> **WHAT YOU HAVE TO DO**
Write out the following listing's lines from the one with "at that base. *)" to the one with "Definition read_le32 (mem", exactly, with both included and no others.

> **DATA UNDER STUDY**
(* ===== verification/BootFs.v ===== *)
(** * The read-only boot image

    [BootFs] of [src/kernel/src/main.rs]: the directory the boot loader leaves
    in memory. An image is the memory behind [base], addressed by offset; the
    code computes offsets in [usize], so they wrap at 64 bits. *)

From S2P Require Import Prelude Constants Text Console.

Record BootFs : Type := mkBootFs {
  bfs_null : bool;
  bfs_size : Z;
  bfs_mem : arr
}.

Record BootFsEntry : Type := mkBootFsEntry {
  be_kind : Z;
  be_name_at : Z;
  be_name_len : Z;
  be_data_at : Z;
  be_data_len : Z
}.

Definition bootfs_empty : BootFs := mkBootFs true 0 zeroed.

(** [BootFs::new]; the arguments are [initrd_base], [initrd_size] and the memory
    at that base. *)
Definition BootFs_new (initrd_base initrd_size : Z) (mem : arr) : BootFs :=
  if (initrd_base =? 0) || (initrd_size =? 0) then bootfs_empty
  else mkBootFs false initrd_size mem.

Definition BOOTFS_MAGIC : bytes := bs "RYFS1" ++ [0; 0; 0].

Definition bootfs_valid (b : BootFs) : bool :=
  if bfs_null b || (bfs_size b <? 12) then false
  else bytes_eq (slice (bfs_mem b) 0 8) BOOTFS_MAGIC.

Definition entry_count (b : BootFs) : Z :=
  if negb (bootfs_valid b) then 0
  else Z.lor (bfs_mem b 8) (Z.shiftl (bfs_mem b 9) 8).

Definition entry_size (b : BootFs) : Z :=
  if negb (bootfs_valid b) then 0
  else Z.lor (bfs_mem b 10) (Z.shiftl (bfs_mem b 11) 8).

(** [read_le32] through a pointer. *)
Definition read_le32 (mem : arr) (at_ : Z) : Z := read_le32_from_slice (slice mem at_ 4).

Definition bootfs_entry (b : BootFs) (index : Z) : option BootFsEntry :=
  if entry_size b <? 42 then None
  else
    let offset := u64 (12 + u64 (index * entry_size b)) in
    if bfs_size b <? u64 (offset + 42) then None
    else
      let kind := bfs_mem b offset in
      let name_len := bfs_mem b (offset + 1) in
      let data_offset := read_le32 (bfs_mem b) (offset + 2) in
      let data_len := read_le32 (bfs_mem b) (offset + 6) in
      if (32 <? name_len) || (bfs_size b <? u64 (data_offset + data_len)) then None
      else Some (mkBootFsEntry kind (offset + 10) name_len data_offset data_len).

Definition entry_name (b : BootFs) (e : BootFsEntry) : bytes :=
  slice (bfs_mem b) (be_name_at e) (be_name_len e).

Definition entry_data (b : BootFs) (e : BootFsEntry) : bytes :=
  slice (bfs_mem b) (be_data_at e) (be_data_len e).

(** The scan of [find_data] and [find_entry]. *)
Definition bootfs_find_entry (b : BootFs) (name : bytes) : option BootFsEntry :=
  if negb (bootfs_valid b) then None
  else
    match find_first (fun index =>
            match bootfs_entry b (Z.of_nat index) with
            | Some e => bytes_eq (entry_name b e) name
            | None => false
            end) (Z.to_nat (entry_count b)) with
    | Some index => bootfs_entry b (Z.of_nat index)
    | None => None
    end.

Definition find_data (b : BootFs) (name : bytes) : option bytes :=
  option_map (entry_data b) (bootfs_find_entry b name).

Definition used_bytes (b : BootFs) : Z := if bootfs_valid b then bfs_size b else 0.

Definition bootfs_ls (b : BootFs) (c : Console) : Console :=
  if negb (bootfs_valid b) then write_line (bs "bootfs: not loaded") c
  else
    for_range 0 (entry_count b) (fun index c =>
      match bootfs_entry b index with
      | None => c
      | Some e =>
          let c := if be_kind e =? 2 then write_bytes (bs "[dir]  ") c
                   else write_bytes (bs "[file] ") c in
          let c := write_bytes (entry_name b e) c in
          let c := write_bytes (bs "  ") c in
          let c := write_bytes (write_usize (be_data_len e)) c in
          write_line (bs " B") c
      end) c.

Definition bootfs_cat (b : BootFs) (name : bytes) (c : Console) : Console :=
  if negb (bootfs_valid b) then write_line (bs "bootfs: not loaded") c
  else
    match find_data b name with
    | Some data => new_line (write_bytes data c)
    | None => write_line (bs "bootcat: not found") c
    end.

(** ** Lemmas *)

(** The memory holds bytes and the size fits an address. *)
Record bootfs_wf (b : BootFs) : Prop := {
  bw_bytes : forall i, is_u8 (bfs_mem b i);
  bw_size : 0 <= bfs_size b < 4611686018427387904
}.

Lemma entry_count_range b : bootfs_wf b -> 0 <= entry_count b < 65536.
Proof.
  intros Hw. unfold entry_count. case_goal; [lia|]. apply word16_range; apply Hw.
Qed.

Lemma entry_size_range16 b : bootfs_wf b -> 0 <= entry_size b < 65536.
Proof. intros Hw. unfold entry_size. case_goal; [lia|]. apply word16_range; apply Hw. Qed.

Lemma le32_at_range mem at_ : (forall i, is_u8 (mem i)) -> is_u32 (read_le32 mem at_).
Proof. intros Hm. by apply le32_slice_range. Qed.

(** An entry of the table lies inside the image, and so do its name and data. *)
Record entry_inside (b : BootFs) (e : BootFsEntry) : Prop := {
  ei_name : 12 <= be_name_at e /\ 0 <= be_name_len e <= 32 /\
            be_name_at e + be_name_len e <= bfs_size b;
  ei_data : 0 <= be_data_at e /\ 0 <= be_data_len e /\ be_data_at e + be_data_len e <= bfs_size b
}.

Lemma bootfs_entry_inside b index e :
  bootfs_wf b -> 0 <= index < entry_count b -> bootfs_entry b index = Some e -> entry_inside b e.
Proof.
  intros Hw Hi. pose proof (entry_count_range b Hw) as Hc.
  pose proof (entry_size_range16 b Hw) as Hs. pose proof (bw_size _ Hw) as Hsz.
  unfold bootfs_entry. destruct (Z.ltb_spec (entry_size b) 42); [done|].
  assert (Hmul : 0 <= index * entry_size b < 4294967296) by nia.
  rewrite (u64_small (index * _)) by (unfold is_u64; lia).
  rewrite (u64_small (12 + _)) by (unfold is_u64; lia). set (offset := 12 + _) in *.
  rewrite (u64_small (offset + 42)) by (unfold is_u64; lia).
  destruct (Z.ltb_spec (bfs_size b) (offset + 42)); [done|]. cbv zeta.
  pose proof (le32_at_range (bfs_mem b) (offset + 2) (bw_bytes _ Hw)) as H1.
  pose proof (le32_at_range (bfs_mem b) (offset + 6) (bw_bytes _ Hw)) as H2.
  unfold is_u32 in *. rewrite (u64_small (read_le32 _ _ + _)) by (unfold is_u64; lia).
  destruct (Z.ltb_spec 32 (bfs_mem b (offset + 1))); [done|]. cbn [orb].
  destruct (Z.ltb_spec (bfs_size b) (read_le32 (bfs_mem b) (offset + 2)
    + read_le32 (bfs_mem b) (offset + 6))); [done|].
  intros [= <-]. pose proof (bw_bytes _ Hw (offset + 1)) as H8. unfold is_u8 in H8.
  split; simpl; lia.
Qed.

(** ** Properties *)

(** C39: Looking a name up in a boot image answers with the first table entry of
    that name whose header fits, and that entry's name and data lie inside the
    image, whatever bytes the image holds: no lookup reads outside it. *)
Theorem find_entry_inside b name e :
  bootfs_wf b -> bootfs_find_entry b name = Some e ->
  entry_inside b e /\ entry_name b e = name /\
  exists index, 0 <= index < entry_count b /\ bootfs_entry b index = Some e /\
    forall j e', 0 <= j < index -> bootfs_entry b j = Some e' -> entry_name b e' <> name.
Proof.
  intros Hw. unfold bootfs_find_entry. case_goal; [done|].
  destruct (find_first _ _) as [index|] eqn:Ef; [|done]. intros He.
  apply find_first_some in Ef as (Hi & Hp & Hf). rewrite He in Hp. apply bytes_eq_spec in Hp.
  pose proof (entry_count_range b Hw) as Hc.
  split; [by apply (bootfs_entry_inside b (Z.of_nat index)); [|lia|]|]. split; [done|].
  exists (Z.of_nat index). split; [lia|]. split; [done|].
  intros j e' Hj Ee' En. specialize (Hf (Z.to_nat j) ltac:(lia)). rewrite Z2Nat.id in Hf by lia.
  rewrite Ee' in Hf. by apply bytes_eq_false in Hf.
Qed.

(** An image with one entry, [a], holding [hi]. *)
Definition demo_image : BootFs :=
  let header := BOOTFS_MAGIC ++ [1; 0; 42; 0] in
  let entry := [1; 1] ++ to_le_bytes 4 54 ++ to_le_bytes 4 2 ++ bs "a" in
  mkBootFs false 56 (blit (blit (blit zeroed 0 header) 12 entry) 54 (bs "hi")).

Lemma demo_image_wf : bootfs_wf demo_image.
Proof.
  split; [|simpl; lia]. intros i. unfold demo_image. simpl bfs_mem.
  repeat (apply blit_u8; [|vm_compute; repeat constructor; discriminate]).
  unfold zeroed, is_u8. lia.
Defined.

Lemma find_entry_inside_witness :
  bootfs_find_entry demo_image (bs "a") = Some (mkBootFsEntry 1 22 1 54 2) /\
  entry_inside demo_image (mkBootFsEntry 1 22 1 54 2).
Proof.
  split; [reflexivity|].
  apply (find_entry_inside demo_image (bs "a")); [exact demo_image_wf|reflexivity].
Defined.

(** [bootfs_entry] itself does not bound the index: [list_bootfs] passes it
    whatever index a program asks [abi_list] for, and the [usize] arithmetic
    then wraps. On a well-formed image with one entry, index
    878416384462359600 passes the size check and yields an entry whose name
    pointer is ten bytes before the image. *)
Theorem bootfs_entry_index_unchecked :
  bootfs_wf demo_image /\ entry_count demo_image = 1 /\
  exists e, bootfs_entry demo_image 878416384462359600 = Some e /\
    be_name_at e = 18446744073709551616 - 10 /\ ~ entry_inside demo_image e.
Proof.
  split; [exact demo_image_wf|]. split; [reflexivity|]. eexists. split; [reflexivity|].
  split; [reflexivity|]. intros [[_ [_ H]] _]. vm_compute in H. by apply H.
Qed.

> **ANSWER SPACE**
    at that base. *)
Definition BootFs_new (initrd_base initrd_size : Z) (mem : arr) : BootFs :=
  if (initrd_base =? 0) || (initrd_size =? 0) then bootfs_empty
  else mkBootFs false initrd_size mem.

Definition BOOTFS_MAGIC : bytes := bs "RYFS1" ++ [0; 0; 0].

Definition bootfs_valid (b : BootFs) : bool :=
  if bfs_null b || (bfs_size b <? 12) then false
  else bytes_eq (slice (bfs_mem b) 0 8) BOOTFS_MAGIC.

Definition entry_count (b : BootFs) : Z :=
  if negb (bootfs_valid b) then 0
  else Z.lor (bfs_mem b 8) (Z.shiftl (bfs_mem b 9) 8).

Definition entry_size (b : BootFs) : Z :=
  if negb (bootfs_valid b) then 0
  else Z.lor (bfs_mem b 10) (Z.shiftl (bfs_mem b 11) 8).

(** [read_le32] through a pointer. *)
Definition read_le32 (mem : arr) (at_ : Z) : Z := read_le32_from_slice (slice mem at_ 4).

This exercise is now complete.